The audit was initially developed as an onsite visit but, due to Covid restrictions, it was converted to a remote audit. An anthropomorphic phantom, made of materials suitable for MV dosimetry, was scanned, planned and treated at participating centres according to their local protocols, including on-treatment imaging for accurate positioning of the phantom, and following national guidelines. Dose measurements were made in the vertebral PTV using 3 alanine pellets, whilst dose distribution data were acquired using EBT3 Gafchromic film. Alanine and film doses were compared with the corresponding treatment planning system (TPS) calculated doses. All plans were also recalculated using all available algorithms and reporting modes: Dose to water (Dw,w), Dose to water in a medium (Dw,m) and Dose to medium in a medium (Dm,m). Film was analysed using VIGO, a custom MATLAB programme developed for national auditing. Gamma analysis using 5%/1mm and 3%/2mm global criteria and mean distance to agreement (DTA) were calculated. Kruskal Wallis tests were used to test statistical differences between calculated and measured doses and between dose reporting modes.

Results:

A total of 60 plans from 45 TPSs at 42 centres were analysed. Audited TPSs included Eclipse (22), Pinnacle (6), Precision (5), Raystation (8) and Monaco (4). Dose reporting modes were 39 Dw,w, 9 Dw,m and 12 Dm,m.

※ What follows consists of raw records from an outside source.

(** ** The paper *)

Lemma paperBuffer_shape (paper : RGB) (w h : nat) :
  length (paperBuffer paper w h) = w * h * 4
  /\ forall p, p < w * h ->
       paperBuffer paper w h !! (p * 4)
       = Some (toUint8Clamped (ofZ (r paper)))
       /\ paperBuffer paper w h !! (p * 4 + 1)
          = Some (toUint8Clamped (ofZ (g paper)))
       /\ paperBuffer paper w h !! (p * 4 + 2)
          = Some (toUint8Clamped (ofZ (b paper)))
       /\ paperBuffer paper w h !! (p * 4 + 3) = Some 255%Z.
Proof.
  unfold paperBuffer, paintPaper.
  apply (forRange_inv
           (fun i out =>
              length out = w * h * 4
              /\ forall p, p < i ->
                   out !! (p * 4) = Some (toUint8Clamped (ofZ (r paper)))
                   /\ out !! (p * 4 + 1)
                      = Some (toUint8Clamped (ofZ (g paper)))
                   /\ out !! (p * 4 + 2)
                      = Some (toUint8Clamped (ofZ (b paper)))
                   /\ out !! (p * 4 + 3) = Some 255%Z)).
  - split; [apply length_replicate | intros; lia].
  - intros i out Hi [Hlen Hcells]. split; [by rewrite !length_insert|].
    intros p Hp. destruct (decide (p = i)) as [->|Hne].
    + repeat split.
      * rewrite !list_lookup_insert_ne by lia.
        apply list_lookup_insert_eq. lia.
      * rewrite !list_lookup_insert_ne by lia.
        apply list_lookup_insert_eq. rewrite !length_insert. lia.
      * rewrite !list_lookup_insert_ne by lia.
        apply list_lookup_insert_eq. rewrite !length_insert. lia.
      * apply list_lookup_insert_eq. rewrite !length_insert. lia.
    + destruct (Hcells p ltac:(lia)) as (H0 & H1 & H2 & H3).
      rewrite !list_lookup_insert_ne by lia. done.
Qed.

(** The canvas allocates the buffer of a bitmap that has an area, and only
    of such a bitmap. *)
Lemma createImageData_area (w h : nat) :
  0 < w -> 0 < h ->
  createImageData w h = Normal (replicate (w * h * 4) 0%Z).
Proof.
  intros Hw Hh. unfold createImageData.
  destruct w; [lia|]. destruct h; [lia|]. reflexivity.
Qed.


(** ** What every layer keeps of the output buffer *)

Section PipelineFacts.

Context {R : Rounding}.

Variables Math_cos Math_sin Math_sqrt : num -> num.
Variable Math_PI : num.
Variable Math_random : nat -> Q.

Local Abbreviation composite_pixel := (compositePixel Math_random).
Local Abbreviation composite_layer := (compositeLayer Math_random).
Local Abbreviation ink_layer :=
  (inkLayer Math_cos Math_sin Math_sqrt Math_PI Math_random).
Local Abbreviation process_risograph :=
  (processRisograph Math_cos Math_sin Math_sqrt Math_PI Math_random).

Lemma keptByDeposit_length (len : nat) :
  keptByDeposit (fun out => length out = len).
Proof.
  intros rgb f o q out H. unfold depositInk. by rewrite !length_insert.
Qed.

Lemma keptByDeposit_alpha (p : nat) (v : option Z) :
  keptByDeposit (fun out => out !! (p * 4 + 3) = v).
Proof.
  intros rgb f o q out H. unfold depositInk.
  rewrite !list_lookup_insert_ne by lia. exact H.
Qed.

Lemma keptByDeposit_bytes : keptByDeposit (Forall isByte).
Proof.
  intros rgb f o q out H. unfold depositInk, blendChannel.
  repeat apply Forall_insert; try done; apply toUint8Clamped_isByte.
Qed.

Lemma compositePixel_keeps (P : list Z -> Prop) rgb f grain hm w h ox oy y x
    (st : list Z * nat) :
  keptByDeposit P -> P st.1 ->
  P (composite_pixel rgb f grain hm w h ox oy y x st).1.
Proof.
  intros HP Hst. destruct st as [out k]. unfold compositePixel.
  destruct (shiftedOpacity hm w h ox oy y x) as [o|]; [|done].
  destruct (applyGrain Math_random grain o k) as [o' k'].
  destruct (o' <? _)%num; [done|]. simpl. by apply HP.
Qed.

Lemma compositeLayer_keeps (P : list Z -> Prop) rgb f grain hm w h ox oy
    (st : list Z * nat) :
  keptByDeposit P -> P st.1 ->
  P (composite_layer rgb f grain hm w h ox oy st).1.
Proof.
  intros HP Hst. unfold compositeLayer.
  apply (forRange_inv (fun _ st => P st.1)); [done|].
  intros y st' _ Hst'.
  apply (forRange_inv (fun _ st => P st.1)); [done|].
  intros x st'' _ Hst''. by apply compositePixel_keeps.
Qed.

Lemma inkLayer_keeps (P : list Z -> Prop) options inkRgbs densityMaps w h ci
    (st : list Z * nat) :
  keptByDeposit P -> P st.1 ->
  P (ink_layer options inkRgbs densityMaps w h ci st).1.
Proof.
  intros HP Hst. destruct st as [out k]. unfold inkLayer.
  destruct (registrationOffset Math_random (misregistration options) k)
    as [ox k1].
  destruct (registrationOffset Math_random (misregistration options) k1)
    as [oy k2].
  by apply compositeLayer_keeps.
Qed.

(** The layers of a render, from the paper buffer on. *)
Lemma processRisograph_layers (sourceData : ImageData)
    (options : RisographOptions) :
  0 < width sourceData -> 0 < height sourceData ->
  process_risograph sourceData options
  = Normal
      (mkImageData
         (forRange (length (colors options))
            (ink_layer options (map color (colors options))
               (decomposeColors sourceData (map color (colors options))
                                (mkRGB 255 255 255))
               (width sourceData) (height sourceData))
            (paperBuffer (default DEFAULT_PAPER (paperColor options))
                         (width sourceData) (height sourceData), 0)).1
         (width sourceData) (height sourceData)).
Proof.
  intros Hw Hh. unfold processRisograph.
  rewrite createImageData_area by done.
  fold (paperBuffer (default DEFAULT_PAPER (paperColor options))
                    (width sourceData) (height sourceData)).
  by destruct (forRange _ _ _).
Qed.

(** On a bitmap that has an area the call completes normally, whatever the
    options; the buffer it returns keeps every property of the paper that
    the writes of a pixel keep. *)
Lemma processRisograph_completes (sourceData : ImageData)
    (options : RisographOptions) :
  0 < width sourceData -> 0 < height sourceData ->
  exists out,
    process_risograph sourceData options
    = Normal (mkImageData out (width sourceData) (height sourceData))
    /\ forall P, keptByDeposit P ->
         P (paperBuffer (default DEFAULT_PAPER (paperColor options))
                        (width sourceData) (height sourceData)) ->
         P out.
Proof.
  intros Hw Hh. rewrite processRisograph_layers by done.
  eexists. split; [reflexivity|]. intros P HP H0.
  apply (forRange_inv (fun _ st => P st.1)); [done|].
  intros ci st _ Hst. by apply inkLayer_keeps.
Qed.


End PipelineFacts.

(** ** A pitch of zero *)

Section ZeroPitch.

Context {R : Rounding}.

(** A quotient by 0 is not finite, and the remainder of a number that is not
    finite is [NaN]. *)
Lemma mod1_div_zero (x : num) : mod1 (x / Fin 0)%num = NaN.
Proof.
  destruct x as [a| | |]; unfold JS.div; simpl; try reflexivity.
  by destruct (Z.sgn (Qnum a)).
Qed.

Lemma cellOffset_zero_pitch (rot : num) : cellOffset rot (Fin 0) = NaN.
Proof. unfold cellOffset. by rewrite mod1_div_zero. Qed.

Lemma sub_NaN_l (y : num) : (NaN - y)%num = NaN.
Proof. reflexivity. Qed.

Lemma sub_NaN_r (x : num) : (x - NaN)%num = NaN.
Proof. by destruct x. Qed.

Lemma div_NaN_l (y : num) : (NaN / y)%num = NaN.
Proof. reflexivity. Qed.

Lemma amCoverage_NaN (radius edge : num) : amCoverage NaN radius edge = NaN.
Proof.
  unfold amCoverage, JS.gtb.
  assert (forall y, (NaN <? y)%num = false) as -> by (by intros [| | |]).
  assert (forall y, (y <? NaN)%num = false) as -> by (by intros [| | |]).
  by rewrite sub_NaN_l, div_NaN_l, sub_NaN_r.
Qed.

Variables Math_cos Math_sin Math_sqrt : num -> num.
Variable Math_PI : num.

Lemma halftoneAt_zero_pitch (x y d : num) (options : HalftoneOptions) :
  dotSize options = Fin 0 ->
  Math_sqrt NaN = NaN ->
  halftoneAt Math_cos Math_sin Math_sqrt Math_PI x y d options = NaN.
Proof.
  intros Hp Hsqrt. unfold halftoneAt, rotate. rewrite Hp.
  rewrite !cellOffset_zero_pitch.
  change (NaN * NaN + NaN * NaN)%num with NaN.
  rewrite Hsqrt. apply amCoverage_NaN.
Qed.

The mean dose deviation measured with alanine was 1.3% [-6.5 to 8.5%] for all algorithms. Ninety percent of measurements were within ±5% of the expected dose, with 75% within ±3%. When stratified by dose reporting mode, the mean dose deviations were 2.5% (Dm,m), -0.6% (Dw,m) and 1.3% (Dw,w); see Figure 1. One centre recorded a negative dose deviation > 3% (for both Dm,m and Dw,m). The dose difference between the alanine measurement and the expected dose, grouped by dose reporting mode, was statistically significant (chi-squared = 7.02, p = 0.029).